Through 1942-1945, during the years of the United States' involvement in World War II, much of Walker-Turner's production capacity was focused on the war effort. Catalogs and other documentation from this period may be scarce. Due to paper shortages, some model years may not have had catalogs printed at all and other years likely saw limited print runs. During this time frame, Walker-Turner's first 20" drill press, the D-1100 is introduced.
- In 1948, Walker-Turner was sold to Milwaukee machine tool maker Kearney and Trecker and the company becomes "Walker-Turner Division of Kearney & Trecker". Production continued still at the existing facility at Plainfield. Under a new name, all new machines are re-badged from saying "Walker-Turner company Inc." to "Walker-Turner Division of Kearney & Trecker Corporation".

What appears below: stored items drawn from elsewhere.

Lemma utf8_fuel_enough n m t : (length t <= n)%nat -> (length t <= m)%nat -> utf8_fuel n t = utf8_fuel m t.
Proof.
  revert m t. induction n as [|n IH]; intros m t Hn Hm; [by destruct t, m; cbn in *; try lia|].
  destruct t as [|a t]; [by destruct m|]. destruct m as [|m]; [cbn in Hm; lia|]. cbn [utf8_fuel].
  destruct (utf8_step (a :: t)) as [t'|] eqn:Hs; [|done]. apply utf8_step_shorter in Hs. cbn [length] in Hs, Hn, Hm. apply IH; lia.
Qed.

Lemma utf8_unfold t : utf8 t = match t with [] => true | _ => match utf8_step t with Some t' => utf8 t' | None => false end end.
Proof.
  destruct t as [|a t]; [done|]. unfold utf8 at 1. cbn [length utf8_fuel]. destruct (utf8_step (a :: t)) as [t'|] eqn:Hs; [|done].
  apply utf8_step_shorter in Hs. cbn in Hs. apply utf8_fuel_enough; lia.
Qed.

(** Induction over the scalar values of valid text. *)
Lemma utf8_rect (P : text -> Prop) :
  P [] ->
  (forall a p t, cont a = false -> forallb cont p = true -> (forall u, utf8_step (a :: p ++ u) = Some u) -> utf8 t = true ->
    P t -> P (a :: p ++ t)) ->
  forall t, utf8 t = true -> P t.
Proof.
  intros H0 HS t. remember (length t) as n eqn:Hn. revert t Hn.
  induction n as [n IH] using lt_wf_ind. intros t Hn Ht. rewrite utf8_unfold in Ht. destruct t as [|x t]; [done|].
  destruct (utf8_step (x :: t)) as [t'|] eqn:Hs; [|done]. pose proof (utf8_step_shorter _ _ Hs) as Hlen.
  apply utf8_step_inv in Hs as (a & p & Heq & Ha & Hp & Hs). rewrite Heq. apply HS; try done. by eapply IH; [|reflexivity|]; [lia|].
Qed.

(** A boundary between scalar values: nothing after it, or a byte that starts one. *)
Definition starts (t : text) : bool := match t with [] => true | c :: _ => negb (cont c) end.

Lemma utf8_app x y : utf8 x = true -> utf8 y = true -> utf8 (x ++ y) = true.
Proof.
  intros Hx Hy. revert x Hx. apply utf8_rect; [done|]. intros a p t _ _ Hs _ IH.
  cbn [app]. rewrite <-app_assoc, utf8_unfold, Hs. exact IH.
Qed.
Lemma utf8_starts t : utf8 t = true -> starts t = true.
Proof. revert t. apply utf8_rect; [done|]. intros a p t Ha _ _ _ _. cbn. by rewrite Ha. Qed.

Lemma utf8_app_inv x y : utf8 (x ++ y) = true -> starts y = true -> utf8 x = true /\ utf8 y = true.
Proof.
  remember (x ++ y) as t eqn:Heq. intros Ht. revert x Heq. revert t Ht.
  apply (utf8_rect (fun t => forall x, t = x ++ y -> starts y = true -> utf8 x = true /\ utf8 y = true)).
  { intros x H _. symmetry in H. apply app_eq_nil in H as [-> ->]. done. }
  intros a p t Ha Hp Hs Ht IH x Heq Hy. destruct x as [|b x].
  { cbn in Heq. subst y. split; [done|]. by rewrite utf8_unfold, Hs. }
  injection Heq as <- Heq. apply app_eq_inv in Heq as [(k & -> & ->)|(k & -> & ->)].
  - destruct (decide (k = [])) as [->|Hk].
    + rewrite app_nil_r in *. destruct (IH [] eq_refl Hy) as [_ H]. split; [|done].
      rewrite utf8_unfold. pose proof (Hs []) as H'. rewrite app_nil_r in H'. by rewrite H'.
    + exfalso. rewrite forallb_app in Hp. apply andb_true_iff in Hp as [_ Hp]. destruct k as [|c k]; [done|].
      cbn in Hp, Hy. apply andb_true_iff in Hp as [Hp _]. by rewrite Hp in Hy.
  - destruct (IH k eq_refl Hy) as [Hk H]. split; [|done]. by rewrite utf8_unfold, Hs.
Qed.

Lemma ascii_starts : forall c, is_ascii c = true -> cont c = false.
Proof. intros c H. unfold cont, in_bytes, is_ascii in *. apply Z.ltb_lt in H. apply andb_false_iff. left. apply Z.leb_gt. lia. Qed.

Lemma utf8_cons c t : is_ascii c = true -> utf8 (c :: t) = utf8 t.
Proof.
  intros H. rewrite utf8_unfold. cbn. unfold is_ascii in H. apply Z.ltb_lt in H.
  replace (in_bytes 0 127 c) with true; [done|]. symmetry. unfold in_bytes. pose proof (byte_val_range c).
  apply andb_true_iff. split; apply Z.leb_le; lia.
Qed.
Lemma utf8_ascii t : forallb is_ascii t = true -> utf8 t = true.
Proof. induction t as [|c t IH]; [done|]. cbn [forallb]. intros [Hc Ht]%andb_true_iff. rewrite utf8_cons by done. auto. Qed.
(** ** The text of pieces *)

Lemma lower_not_special c : is_lower c = true -> c <> colon /\ c <> slash.
Proof. intros Hc. by split; intros ->. Qed.
Lemma kind_free k c : is_lower c = false -> has c (Kind.as_str k) = false.
Proof. apply has_class, kind_str_lower. Qed.
Lemma piece_free k v c : is_lower c = false -> encoded_byte c = false -> c <> colon -> has c (Kind.as_str k ++ colon :: encode v) = false.
Proof.
  intros Hl He Hc. rewrite has_app, kind_free by done. cbn [orb has existsb]. fold (has c (encode v)).
  rewrite bool_decide_false by congruence. by apply encode_free.
Qed.
Lemma seg_text_free s : has slash (seg_text s) = false.
Proof. by apply piece_free. Qed.
Lemma of_text_free v : has slash (of_text v) = false.
Proof. unfold of_text. rewrite has_app. cbn. by apply encode_free. Qed.
Lemma pieces_free segs o : Forall (fun x => has slash x = false) (pieces segs o).
Proof.
  unfold pieces. apply Forall_app. split.
  - apply Forall_map, Forall_forall. intros s _. apply seg_text_free.
  - destruct o; constructor; [apply of_text_free|constructor].
Qed.
Lemma split_seg_text s : split_once colon (seg_text s) = Some (Kind.as_str (seg_kind s), encode (seg_value s)).
Proof. apply split_once_Some. split; [done|]. by apply kind_free. Qed.
Lemma split_of_text v : split_once colon (of_text v) = Some (OF, encode v).
Proof. by apply split_once_Some. Qed.
Lemma kind_not_of k : Kind.as_str k <> OF.
Proof. by destruct k. Qed.
Lemma seg_text_inj s1 s2 : seg_text s1 = seg_text s2 -> s1 = s2.
Proof.
  intros Heq. pose proof (split_seg_text s1) as H1. rewrite Heq, split_seg_text in H1. injection H1 as Hk Hv.
  apply kind_as_str_inj in Hk. apply encode_inj in Hv. destruct s1, s2; cbn in *; congruence.
Qed.
Lemma seg_text_not_of s v : seg_text s <> of_text v.
Proof.
  intros Heq. pose proof (split_seg_text s) as H1. rewrite Heq, split_of_text in H1. injection H1 as Hk _. by apply (kind_not_of (seg_kind s)).
Qed.
Lemma of_text_inj v w : of_text v = of_text w -> v = w.
Proof. intros Heq. pose proof (split_of_text v) as H1. rewrite Heq, split_of_text in H1. injection H1 as Hv. by apply encode_inj. Qed.

Lemma pieces_inj segs1 o1 segs2 o2 : pieces segs1 o1 = pieces segs2 o2 -> segs1 = segs2 /\ o1 = o2.
Proof.
  revert segs2. induction segs1 as [|s1 segs1 IH]; intros [|s2 segs2] Heq; cbn in Heq.
  - split; [done|]. destruct o1, o2; cbn in Heq; try done. injection Heq as ->%encode_inj. done.
  - destruct o1 as [w|]; cbn [of_pieces] in Heq; [|done]. injection Heq as Heq _. by destruct (seg_text_not_of s2 w).
  - destruct o2 as [w|]; cbn [of_pieces] in Heq; [|done]. injection Heq as Heq _. by destruct (seg_text_not_of s1 w).
  - injection Heq as Hs Heq. apply seg_text_inj in Hs as ->. destruct (IH _ Heq) as [-> ->]. done.
Qed.
Lemma pieces_nil segs o : pieces segs o = [] <-> segs = [] /\ o = None.
Proof. split; [|by intros [-> ->]]. apply (pieces_inj segs o [] None). Qed.
Lemma seg_text_not_nil s : seg_text s <> [].
Proof. unfold seg_text. by destruct (seg_kind s). Qed.
Lemma join_pieces_nil segs o : join [slash] (pieces segs o) = [] <-> segs = [] /\ o = None.
Proof.
  split; [|by intros [-> ->]]. intros Hj. apply pieces_nil. destruct (pieces segs o) as [|x l] eqn:Hp; [done|]. exfalso.
  assert (x <> []) as Hx.
  { destruct segs as [|s segs]; cbn in Hp; [destruct o; [injection Hp as <- _; done|done]|]. injection Hp as <- _. apply seg_text_not_nil. }
  destruct l; cbn in Hj; [done|]. by destruct x.
Qed.
Lemma join_snoc l x : l <> [] -> join [slash] (l ++ [x]) = join [slash] l ++ slash :: x.
Proof.
  induction l as [|y l IH]; [done|]. intros _. destruct (decide (l = [])) as [->|Hl]; [done|].
  change ((y :: l) ++ [x]) with (y :: (l ++ [x])). rewrite !join_cons by (by destruct l || done). rewrite IH by done.
  by rewrite <-app_assoc.
Qed.
(** The pieces of a built address's text. *)
Lemma built_split a : built a -> pieces (segments a) (of_subject a) <> [] -> split slash (as_str a) = pieces (segments a) (of_subject a).
Proof. intros Ha Hne. rewrite (built_text a Ha). apply split_join; [done|apply pieces_free]. Qed.
(* ===== verification/Resolve.v ===== *)
(** Lenient input ([crates/flotilla-address/src/lenient.rs]): short forms, URLs,
    hosts and mixed case, resolved to the canonical address. What resolution
    gives is proved to be a whole address, and a fixed point of resolution. *)

From Stdlib Require Import Ascii.
From S2P Require Import Prelude Text Encoding Address Names.
#[local] Open Scope Z_scope.

Section resolve.
Context `{Lowercase} `{ForgeLookup}.

(** [lookup]: a forge by id, or by host, URL authority or SSH alias. *)
Definition lookup_forge (nm : text) : result Error Forge :=
  let lowered := to_ascii_lowercase nm in
  ok_or (match forge_by_id lowered with Some f => Some f | None => forge_by_host lowered end) (E_UnresolvedForge nm).

(** The part of [rebuild] before its loop: the address of the first segment,
    and of the second where the first takes it along. *)
Definition rebuild_start (kind : Kind.t) (value : text) (rest : list (Kind.t * text))
    : result Error (Address * list (Kind.t * text)) :=
  if decide (kind = Kind.Usage) then
    match rest with
    | (Kind.Account, account) :: rest => a ← usage value account; Ok (a, rest)
    | (k, _) :: _ => Err (E_Shape k (Some Kind.Usage))
    | [] => a ← root kind (normalise_usage value); Ok (a, [])
    end
  else if decide (kind = Kind.Forge) then
    f ← lookup_forge value;
    match rest with
    | (Kind.Repo, repo) :: rest => a ← repository f repo; Ok (a, rest)
    | (k, _) :: _ => Err (E_Shape k (Some Kind.Forge))
    | [] => a ← forge f; Ok (a, [])
    end
  else a ← root kind value; Ok (a, rest).

(** The [None]s of [kind] and [name] are their panics: an address built here has
    a segment. *)
Definition rebuild_end (a : Address) (o : option text) : result Error Address :=
  match o with
  | Some subject =>
      role ← ok_or (if decide (kind a = Some Kind.Artifact) then parent a else None) E_OfNotAfterArtifact;
      artifact role (default [] (name a)) subject
  | None => if decide (kind a = Some Kind.Artifact) then Err E_ArtifactWithoutSubject else Ok a
  end.

Definition rebuild (segs : list (Kind.t * text)) (o : option text) : result Error Address :=
  match segs with
  | [] => Err E_Empty
  | (kind, value) :: rest =>
      '(a, rest) ← rebuild_start kind value rest;
      a ← try_fold (fun a '(k, v) => child a k v) a rest;
      rebuild_end a o
  end.
(** A field path alone parses exactly from its printed form. *)
Lemma path_round_trip t p : path_from_str t = Ok p <-> all_utf8 p /\ t = path_to_string p.
Proof.
  unfold path_from_str. set (c := cursor_new t Strict). split.
  - destruct (field_path c) as [[q c1]|] eqn:Hp; [|done]. apply field_path_sound in Hp as [Hall [Hr _]]; [|done]. cbn [mbind result_bind].
    unfold cursor_end. destruct (rest c1) eqn:Hr1; [|done]. cbn [mbind result_bind]. intros [= <-]. by rewrite app_nil_r in Hr.
  - intros [Hall ->]. destruct (takes_step c (path_to_string p) []) as [Ht Hr]; [by rewrite app_nil_r|].
    rewrite (field_path_complete c p _ Hall Ht) by (left; unfold peek; by rewrite Hr). cbn [mbind result_bind]. unfold cursor_end. by rewrite Hr.
Qed.

(** C26: A condition parses exactly from its printed form: strict parsing gives a
    condition exactly when its address is whole and the text is what the printer
    writes for it, single spaces, bare words where possible and JSON quoting as
    printed; every other spelling is refused. *)
Theorem condition_round_trip t c : condition_from_str t = Ok c <-> condition_ok c /\ t = condition_to_string c.
Proof.
  unfold condition_from_str, condition_to_string. set (k := cursor_new t Strict). assert (c_mode k = Strict) as Hm by done. split.
  - destruct (token k) as [tok c1] eqn:Htok. apply token_takes in Htok. destruct (from_str tok) as [a|] eqn:Ha; [|done].
    apply from_str_Ok in Ha as [Ha <-]. cbn [mbind result_bind]. pose proof (takes_mode _ _ _ Htok) as Hm1.
    destruct (separator c1) as [c2|] eqn:Hs; [|done]. apply separator_strict in Hs; [|done]. cbn [mbind result_bind].
    pose proof (takes_mode _ _ _ Hs) as Hm2. destruct (comparison c2) as [[[p o] l]|] eqn:Hc; [|done]. apply comparison_strict in Hc as (Hp & Hl & Hr); [|congruence].
    cbn [mbind result_bind]. intros [= <-]. split; [by split|]. destruct Htok as [Hk _], Hs as [Hr1 _]. cbn. rewrite Hr1, Hr in Hk. exact Hk.
  - intros [[Ha Hp Hl] Ht]. destruct (takes_step k _ _ Ht) as [Ht1 Hr1]. set (c1 := advance _ k) in *. pose proof (takes_mode _ _ _ Ht1) as Hm1.
    rewrite (token_complete k (as_str (cond_address c)) c1); [|done| |unfold peek; by rewrite Hr1].
    2: { apply (class_widen address_byte); [apply address_bytes, Ha|]. apply address_byte_solid. }
    rewrite (proj2 (from_str_Ok _ _) (conj Ha eq_refl)). cbn [mbind result_bind].
    destruct (takes_step c1 [space] _ Hr1) as [Ht2 Hr2]. set (c2 := advance (length [space]) c1) in *. pose proof (takes_mode _ _ _ Ht2) as Hm2.
    rewrite (proj2 (separator_strict c1 c2 ltac:(done)) Ht2). cbn [mbind result_bind].
    rewrite (proj2 (comparison_strict c2 _ _ _ ltac:(congruence)) (conj Hp (conj Hl Hr2))). by destruct c.
Qed.

(** A template parses exactly from its printed form: a valid variable, its
    arguments in parentheses only when it has some, and the comparison as a
    condition's. *)
Theorem template_round_trip t p : template_from_str t = Ok p <-> template_ok p /\ t = template_to_string p.
Proof.
  unfold template_from_str, template_to_string. set (k := cursor_new t Strict). assert (c_mode k = Strict) as Hm by done. split.
  - destruct (variable k) as [[v c1]|] eqn:Hv; [|done]. apply variable_sound in Hv as [Hv Ht1]; [|done]. cbn [mbind result_bind].
    pose proof (takes_mode _ _ _ Ht1) as Hm1.
    destruct (separator c1) as [c2|] eqn:Hs; [|done]. apply separator_strict in Hs; [|done]. cbn [mbind result_bind].
    pose proof (takes_mode _ _ _ Hs) as Hm2. destruct (comparison c2) as [[[q o] l]|] eqn:Hc; [|done]. apply comparison_strict in Hc as (Hp & Hl & Hr); [|congruence].
    cbn [mbind result_bind]. intros [= <-]. split; [by split|]. destruct Ht1 as [Hk _], Hs as [Hr1 _]. cbn [tpl_subject tpl_path tpl_operator tpl_literal].
    rewrite Hr1, Hr in Hk. exact Hk.
  - intros [[Hv Hp Hl] Ht]. destruct (takes_step k _ _ Ht) as [Ht1 Hr1]. set (c1 := advance _ k) in *. pose proof (takes_mode _ _ _ Ht1) as Hm1.
    rewrite (variable_complete k (tpl_subject p) c1); [|done|done|unfold peek; by rewrite Hr1]. cbn [mbind result_bind].
    destruct (takes_step c1 [space] _ Hr1) as [Ht2 Hr2]. set (c2 := advance (length [space]) c1) in *. pose proof (takes_mode _ _ _ Ht2) as Hm2.
    rewrite (proj2 (separator_strict c1 c2 ltac:(done)) Ht2). cbn [mbind result_bind].
    rewrite (proj2 (comparison_strict c2 _ _ _ ltac:(congruence)) (conj Hp (conj Hl Hr2))). by destruct p.
Qed.
End round_trips.

(** * Lenient input *)

Section lenient.
Context `{Lowercase} `{JsonString} `{ForgeLookup}.

Lemma quote_end_last e t : quote_end e t = Some (length t) -> exists u, t = u ++ [quote].
Proof.
  revert e. induction t as [|c t IH]; intros e; [done|]. cbn [quote_end length].
  assert (forall e', S <$> quote_end e' t = Some (S (length t)) -> exists u, c :: t = u ++ [quote]) as Hstep.
  { intros e' (m & Hm & [= <-])%fmap_Some. destruct (IH e' Hm) as (u & ->). by exists (c :: u). }
  destruct e; [apply Hstep|]. case_decide; [apply Hstep|]. case_decide as Hq; [|apply Hstep].
  intros [= Hl]. destruct t; [|done]. subst c. by exists [].
Qed.
Lemma literal_text_last l : utf8 l = true -> exists u a, word_text is_bare_literal l = u ++ [a] /\ solid a = true.
Proof.
  intros Hu. unfold word_text. destruct (is_bare_literal l) eqn:Hb.
  - apply bare_literal_iff in Hb as [Hne Hb]. destruct l as [|a u _] using rev_ind; [done|]. exists u, a. split; [done|].
    rewrite forallb_app in Hb. apply andb_true_iff in Hb as [_ Ha]. cbn in Ha. rewrite andb_true_r in Ha. by apply literal_byte_solid.
  - destruct (json_shape l Hu) as (body & -> & He). destruct (quote_end_last _ _ He) as (u & ->). by exists (quote :: u), quote.
Qed.
(** A printed line starts and ends with solid bytes, so trimming keeps it. *)
Lemma trim_printed a s p o l : solid a = true -> utf8 l = true ->
  trim (a :: s ++ space :: comparison_to_string p o l) = a :: s ++ space :: comparison_to_string p o l.
Proof.
  intros Ha Hl. unfold trim. rewrite trim_start_fixed by by apply solid_whitespace. unfold comparison_to_string.
  destruct (literal_text_last l Hl) as (u & b & -> & Hb).
  replace (a :: s ++ space :: path_to_string p ++ space :: operator_str o ++ space :: u ++ [b])
    with ((a :: s ++ space :: path_to_string p ++ space :: operator_str o ++ space :: u) ++ [b]).
  - by apply trim_end_solid.
  - cbn [app]. f_equal. rewrite <-!app_assoc. cbn [app]. rewrite <-!app_assoc. cbn [app]. by rewrite <-!app_assoc.
Qed.
Lemma head_at_Ok pos h pos' : (pos <= length bytes)%nat ->
  head_at bytes pos = Ok (h, pos') <-> exists n, pull (at_ pos) = Ok (h, n) /\ pos' = (pos + n)%nat /\ (pos < pos' <= length bytes)%nat.
Proof.
  intros Hp. unfold head_at. split.
  - destruct (pull (at_ pos)) as [[h0 n]|[]] eqn:Hpull; try done. intros [= <- <-]. exists n. split; [done|]. split; [done|].
    apply pull_takes in Hpull. rewrite length_drop in Hpull. lia.
  - by intros (n & -> & -> & _).
Qed.
Lemma body_at_Ok pos len b pos' : (pos <= length bytes)%nat -> 0 <= len -> Z.of_nat (length bytes) <= u64_max ->
  body_at bytes pos len = Ok (b, pos') <-> at_ pos = b ++ at_ pos' /\ Z.of_nat (length b) = len /\ pos' = (pos + length b)%nat /\ (pos' <= length bytes)%nat.
Proof.
  intros Hp Hlen Hfit. unfold body_at. destruct (_ && _) eqn:Hc.
  - apply andb_true_iff in Hc as [Hc%Z.leb_le _].
    assert (length (take (Z.to_nat len) (at_ pos)) = Z.to_nat len) as Hl by (rewrite length_take, length_drop; lia). split.
    + intros [= <- <-]. rewrite Hl. split; [|lia]. rewrite <-drop_drop, take_drop. done.
    + intros (Heq & Hb & -> & Hle). assert (Z.to_nat len = length b) as Hn by lia. rewrite Hn in *. do 2 f_equal. rewrite Heq. by apply take_app_length.
  - split; [done|]. intros (_ & Hb & -> & Hle). apply andb_false_iff in Hc as [Hc%Z.leb_gt|Hc%Z.leb_gt]; lia.
Qed.
Lemma text_at_Ok pos len b pos' : (pos <= length bytes)%nat -> (forall n, len = Some n -> 0 <= n) -> Z.of_nat (length bytes) <= u64_max ->
  text_at bytes pos len = Ok (b, pos') <->
  exists n, len = Some n /\ at_ pos = b ++ at_ pos' /\ Z.of_nat (length b) = n /\ pos' = (pos + length b)%nat /\ (pos' <= length bytes)%nat /\ utf8 b = true.
Proof.
  intros Hp Hlen Hfit. unfold text_at, definite. destruct len as [n|]; cbn [ok_or mbind result_bind]; [|by split; [|intros (n & ? & _)]].
  specialize (Hlen n eq_refl). split.
  - destruct (body_at bytes pos n) as [[b0 p0]|] eqn:Hb; [|done]. apply body_at_Ok in Hb as (H1 & H2 & H3 & H4); [|done|done|done]. cbn.
    destruct (utf8 b0) eqn:Hu; [|done]. intros [= <- <-]. exists n. done.
  - intros (m & [= <-] & H1 & H2 & H3 & H4 & Hu). rewrite (proj2 (body_at_Ok pos n b pos' Hp Hlen Hfit)) by done. cbn. by rewrite Hu.
Qed.
Lemma enter_Ok d len d' n : enter limits d len = Ok (d', n) <-> len = Some n /\ d' = d + 1 /\ d + 1 <= scan_depth limits /\ n <= max_elements limits.
Proof.
  unfold enter, definite. destruct len as [m|]; cbn; [|by split; [|intros [? _]]].
  destruct (Z.ltb_spec (scan_depth limits) (d + 1)); [split; [done|]; intros (_ & _ & ? & _); lia|].
  destruct (Z.ltb_spec (max_elements limits) m); [split; [done|]; intros ([= ->] & _ & _ & ?); lia|].
  split; [intros [= <- <-]; done|by intros ([= <-] & -> & _)].
Qed.
(* ===== verification/InboxStore.v ===== *)
(** The inbox's storage ([crates/flotilla-inbox/src/storage.rs], with the names
    and errors of its [lib.rs]): the log an inbox writes through and reads from,
    what it promises, the memory log that keeps it, and the watch stream over
    its changes. *)

From Stdlib Require Import Ascii.
From S2P Require Import Text Encoding Address Names.
From S2P Require Import Prelude Ordered Schema Read Machine Validate Engine Log Home Consumer Message.
Import Message.
#[local] Open Scope Z_scope.

(** * Outcomes *)

(** The text of a storage error: said here, or an address error displayed. *)
Inductive Detail : Type := Said (what : string) | Displayed (e : Encoding.Error).

Inductive InboxError : Type :=
| EMessage (e : WriteError sig)
| EConsumer (what : string)
| EStorage (what : Detail)
| ECursorExpired
| ECursorAhead.

(** What a call comes to; [Panics] is Rust's panic. *)
Inductive outcome (A : Type) : Type :=
| Done (a : A)
| Failed (e : InboxError)
| Panics.
Arguments Done {A}.
Arguments Failed {A}.
Arguments Panics {A}.
#[export] Instance outcome_ret : MRet outcome := fun A a => Done a.
#[export] Instance outcome_bind : MBind outcome :=
  fun A B f o => match o with Done a => f a | Failed e => Failed e | Panics => Panics end.

Definition storage_error {A} (what : string) : outcome A := Failed (EStorage (Said what)).

(** * Names ([lib.rs]) *)

(** A [String] of the address crate's bytes. *)
Definition str (t : list ascii) : string := String.string_of_list_ascii t.

Section names.
Context `{Lowercase} `{Sha256}.

(** The address a canonical text stands for. *)
Definition parsed (a : Schema.Address) : result Encoding.Error Address.Address := from_str (tx (address_text a)).

Definition message_address (inbox : Schema.Address) (id : list ascii) : outcome string :=
  match a ← parsed inbox; Address.message a id with
  | Ok a => Done (str (as_str a))
  | Err e => Failed (EStorage (Displayed e))
  end.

- Starting in April 1950 new serial numbers are brought into use. These new serials are formatted YYMSQD where YY is the year of manufacture, M is the type of machine, S is the specific model of machine, Q is the quarter of the year of manufacture, and D notes deviation from the standard model.
- In 1952 a new plant is constructed at 900 South Avenue in Plainfield.
- In 1956 Kearney & Trecker sells Walker-Turner to Rockwell Manufacturing Co.
- In 1957 Rockwell ceases production in Plainfield and closes all former Walker-Turner facilities. Production of Walker-Turner badged machines moves to Bellefontaine, Ohio and Tupelo, Mississippi.